Peter Amstutz wrote in #note-8:
20933-arv-copy-cwl @ 96a389052be846aed84b7c9aead713ce8a54075e
In arvados.util
:
keep_file_locator_pattern = re.compile(r'([0-9a-f]{32}\+\d+)/(.*)')
keepuri_pattern = re.compile(r'keep:([0-9a-f]{32}\+\d+)/(.*)')
These regexps are overpermissive in a couple ways. The first is a pre-existing problem with other regexps in arvados.util, but \d
can match any Unicode digit, including non-ASCII ones:
>>> re.match(r'\d', '\u0668')
<re.Match object; span=(0, 1), match='٨'>
We could either say [0-9]
, or pass flags=re.ASCII
.
Second, the other regexps in arvados.util typically use \S*
for file paths, that would be nicer than .*
to avoid matching more than intended.
In print_keep_deps
:
arvRunner.stdout.write(json.dumps(sorted(list(references)))+"\n")
It would be more performant, and seems cleaner, to say:
json.dump(sorted(references), arvRunner.stdout)
print(file=arvRunner.stdout)
sorted
always makes and returns a list, so sorted(list(it))
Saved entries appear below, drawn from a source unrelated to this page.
Lemma not_float tbl g vars s e v :
  vars_ok tbl g vars s -> word_expr e = true -> eval vars e = Some v ->
  CodeGen.expr_is_float g tbl e = false.
Proof.
  intros Hvars. revert v.
  induction e as [i sp|i sp|str sp|b sp|n sp|op l r sp IHl IHr|op x sp IH|n args sp IH|b args sp IH
    |x f sp IH|x ty sp IH] using Expr_nested; intros v Hw Hv; try done.
  - by destruct (Hvars n v Hv) as (_ & -> & _).
  - cbn in Hw, Hv. apply andb_true_iff in Hw as [Hw _]. apply andb_true_iff in Hw as [Hw _].
    destruct (eval vars l) as [a|]; [|done]. by apply (IHl a).
  - cbn in Hw, Hv. destruct op, (eval vars x) as [a|]; try done; by apply (IH a).
Qed.

Lemma bool_value vars e v : is_bool e = true -> eval vars e = Some v -> v = 0 \/ v = 1.
Proof.
  assert (forall b, truth b = 0 \/ truth b = 1) as Ht by (by intros []; [right|left]).
  destruct e as [| | |b sp| |op l r sp|op x sp| | | |]; cbn; intros Hb Hv; try done.
  - by injection Hv as <-.
  - destruct (eval vars l), (eval vars r); try done. destruct op; try done; by injection Hv as <-.
  - destruct op, (eval vars x); try done. by injection Hv as <-.
Qed.

(** On booleans the bitwise instructions are the logical operators. *)
Lemma raw_value_word vars op l r sp a b v :
  word_expr (EBinOp op l r sp) = true -> eval vars l = Some a -> eval vars r = Some b ->
  binop_value op a b = Some v -> raw_value op a b = Some v.
Proof.
  cbn. intros Hw Ha Hb Hv. apply andb_true_iff in Hw as [_ Hw].
  destruct op; try done; apply andb_true_iff in Hw as [H1 H2];
    destruct (bool_value vars l a H1 Ha) as [->| ->], (bool_value vars r b H2 Hb) as [->| ->];
    cbn in Hv |- *; exact Hv.
Qed.

Lemma cost_nonneg c e : 0 <= Gas.arithmetic c -> 0 <= Gas.division c -> 0 <= cost c e.
Proof.
  intros Ha Hd. induction e as [i sp|i sp|str sp|b sp|n sp|op l r sp IHl IHr|op x sp IH|n args sp IH
    |b args sp IH|x f sp IH|x ty sp IH] using Expr_nested; cbn; try done.
  - destruct op; cbn; lia.
  - destruct op; lia.
Qed.

(** The generator's code for [e] computes [v], wherever it stands. *)
Definition computes (tbl : list CodeGen.Local) (g : CodeGen.CodeGen) (vars : string -> option Z)
    (e : Expr) (v : Z) (c : bytes) : Prop := forall pre post s,
  Interp.pos s = blen pre -> blen (pre ++ c ++ post) < 2 ^ 63 -> vars_ok tbl g vars s ->
  0 <= arith s -> 0 <= Gas.division (costs_of s) -> room s (cost (costs_of s) e) ->
  steps (instructions e) (pre ++ c ++ post) s
    (after s (blen c) (I32 v :: Interp.stack s) (cost (costs_of s) e)).

Lemma room_less s k k' : room s k -> k' <= k -> room s k'.
Proof. unfold room. lia. Qed.

Lemma room_after s n st k k' : room s (k + k') -> room (after s n st k) k'.
Proof. unfold room, after. cbn. lia. Qed.

Lemma computes_binop tbl g vars op l r sp a b v cl cr :
  word_expr (EBinOp op l r sp) = true -> eval vars l = Some a -> eval vars r = Some b ->
  binop_value op a b = Some v ->
  computes tbl g vars l a cl -> computes tbl g vars r b cr ->
  computes tbl g vars (EBinOp op l r sp) v (cl ++ cr ++ [CodeGen.binop_code op false]).
Proof.
  intros Hw Ha Hb Hv Hl Hr pre post s Hp Hs Hvars Har Hdi Hroom. cbn [cost instructions] in *.
  assert (Hv' := raw_value_word _ _ _ _ _ _ _ _ Hw Ha Hb Hv).
  pose proof (cost_nonneg (costs_of s) l Har Hdi). pose proof (cost_nonneg (costs_of s) r Har Hdi).
  assert (0 <= op_cost (costs_of s) op) by (by destruct op).
  rewrite <- !app_assoc in *. rewrite (app_assoc pre), (app_assoc (pre ++ cl)).
  eapply steps_trans; [eapply steps_trans|].
  - rewrite <- !app_assoc. apply Hl; try done. eapply room_less; [exact Hroom|lia].
  - rewrite <- (app_assoc (pre ++ cl)). apply Hr; try done.
    + rewrite blen_app. cbn. by rewrite Hp.
    + by rewrite <- app_assoc.
    + eapply room_after, room_less; [exact Hroom|]. cbn. lia.
  - cbn. rewrite after_after.
    assert (after s (blen (cl ++ cr ++ [CodeGen.binop_code op false])) (I32 v :: Interp.stack s)
        (cost (costs_of s) l + cost (costs_of s) r + op_cost (costs_of s) op)
      = after (after s (blen cl + blen cr) (I32 b :: I32 a :: Interp.stack s)
          (cost (costs_of s) l + cost (costs_of s) r)) 1 (I32 v :: Interp.stack s) (op_cost (costs_of s) op)) as ->.
    { rewrite after_after, !blen_app. change (blen [_]) with 1. f_equal. lia. }
    refine (binop_step op a b v (Interp.stack s) _ post (after s (blen cl + blen cr)
      (I32 b :: I32 a :: Interp.stack s) (cost (costs_of s) l + cost (costs_of s) r)) _ _ _ _); [done|done| |].
    + rewrite !blen_app. cbn. lia.
    + apply room_after. eapply room_less; [exact Hroom|]. cbn. lia.
Qed.

Lemma computes_not tbl g vars x sp a cx :
  computes tbl g vars x a cx ->
  computes tbl g vars (EUnaryOp Not x sp) (truth (a =? 0)) (cx ++ [CodeGen.OP_I32_EQZ]).
Proof.
  intros Hx pre post s Hp Hs Hvars Har Hdi Hroom. cbn [cost instructions] in *.
  pose proof (cost_nonneg (costs_of s) x Har Hdi).
  rewrite <- !app_assoc in *. rewrite (app_assoc pre).
  eapply steps_trans.
  - rewrite <- !app_assoc. apply Hx; try done. eapply room_less; [exact Hroom|lia].
  - assert (after s (blen (cx ++ [CodeGen.OP_I32_EQZ])) (I32 (truth (a =? 0)) :: Interp.stack s)
        (cost (costs_of s) x + arith s)
      = after (after s (blen cx) (I32 a :: Interp.stack s) (cost (costs_of s) x)) 1
          (I32 (truth (a =? 0)) :: Interp.stack s) (arith s)) as ->.
    { rewrite after_after, !blen_app. by change (blen [_]) with 1. }
    refine (not_step a (Interp.stack s) _ post (after s (blen cx) (I32 a :: Interp.stack s)
      (cost (costs_of s) x)) _ _ _); [done| |].
    + rewrite !blen_app. cbn. lia.
    + by apply room_after.
Qed.
(** ** [create_folders] *)

Lemma create_folders_keeps d k v :
  d !! k = Some v → state_of (create_folders d) !! k = Some v.
Proof.
  apply (for_each_state_inv mkdir_exist_ok (λ d, d !! k = Some v)).
  intros y d0 _. apply mkdir_exist_ok_keeps.
Qed.

Lemma create_folders_keeps_none d k :
  k ∉ keys m → d !! k = None → state_of (create_folders d) !! k = None.
Proof.
  intros Hk.
  apply (for_each_state_inv mkdir_exist_ok (λ d, d !! k = None)).
  intros y d0 Hy Hd0. apply mkdir_exist_ok_keeps_none; [done|].
  by intros ->.
Qed.

Lemma mkdir_loop_makes_dirs ks d d' :
  for_each mkdir_exist_ok ks d = Done d' → ∀ k, k ∈ ks → is_dir d' k = true.
Proof.
  revert d. induction ks as [|y ks IH]; intros d H k Hk;
    [by apply elem_of_nil in Hk|].
  simpl in H. destruct (mkdir_exist_ok y d) as [d1|] eqn:Hy; [|done].
  apply elem_of_cons in Hk as [->|Hk]; [|by eapply IH].
  apply mkdir_exist_ok_is_dir in Hy.
  apply (for_each_Done_inv mkdir_exist_ok (λ d, is_dir d y = true) ks d1);
    [|done..].
  intros z d2 d3 _ Hd2 Hz. unfold is_dir in *.
  destruct (d2 !! y) as [v|] eqn:Hv; [|done].
  pose proof (mkdir_exist_ok_keeps z d2 y v Hv) as Hkeep.
  rewrite Hz in Hkeep. simpl in Hkeep. by rewrite Hkeep.
Qed.

Lemma mkdir_loop_again ks d :
  (∀ k, k ∈ ks → is_dir d k = true) → for_each mkdir_exist_ok ks d = Done d.
Proof.
  intros H. apply for_each_skip. intros y Hy.
  by apply mkdir_exist_ok_again, H.
Qed.

(** ** [organize_files] *)

Lemma organize_files_step_keeps_file n d k c :
  d !! k = Some (File c) →
  Str.nonempty (suffix k) = false ∨ unlisted m k →
  state_of (organize_files_step n d) !! k = Some (File c).
Proof.
  intros Hk Hun. unfold organize_files_step.
  destruct (is_file d n && Str.nonempty (suffix n)) eqn:Hg; [|done].
  apply andb_true_iff in Hg as [Hf Hs].
  destruct (decide (n = k)) as [->|Hne].
  - destruct Hun as [Hun|Hun]; [congruence|].
    by rewrite inner_not_listed.
  - apply (for_each_state_inv (classify n) (λ d, d !! k = Some (File c)));
      [|done].
    intros y d0 _ Hd0. apply classify_state; [done|].
    by apply rename_into_keeps_file.
Qed.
is redundant work, and this doesn't require json
to build a potentially large string just to write it back out later.
In arv-copy
:
try:
result = subprocess.run(["arvados-cwl-runner", "--quiet", "--print-keep-deps", "arvwf:"+wf_uuid],
capture_output=True, env=env)
except (FileNotFoundError, subprocess.CalledProcessError):
logger.error('Copying workflows requires arvados-cwl-runner 2.7.1 or later to be installed in PATH.')
return
Note that subprocess.run
won't raise CalledProcessError
unless you pass check=True
.
But beyond that, it would be nice to limit the check to a returncode of 2 (EXIT_INVALIDARGUMENT
), which argparse uses when it gets an unrecognized option. That way we can tell "arv-copy too old" apart from other problems. So it could look like:
try:
result = subprocess.run(["arvados-cwl-runner", "--quiet", "--print-keep-deps", "arvwf:"+wf_uuid],
capture_output=True, env=env)
except FileNotFoundError:
no_arv_copy = True
else:
no_arv_copy = result.returncode == 2
if no_arv_copy:
logger.error('Copying workflows requires arvados-cwl-runner 2.7.1 or later to be installed in PATH.')
return
elif result.returncode != 0:
# Other error handling?
I'm also concerned about how this error gets propagated. Basically, the error log is all you get. Even after you encounter this problem, arv-copy
reports that everything is fine:
% PATH=/usr/bin /opt/arvados/arvenv/bin/arv-copy --project-uuid pirca-j7d0g-bbuwax2ne0jqkop pirca-j7d0g-gtfh1yipuc20vsj
2023-10-06 14:38:58 arvados.arv-copy[656605] ERROR: Copying workflows requires arvados-cwl-runner 2.7.1 or later to be installed in PATH.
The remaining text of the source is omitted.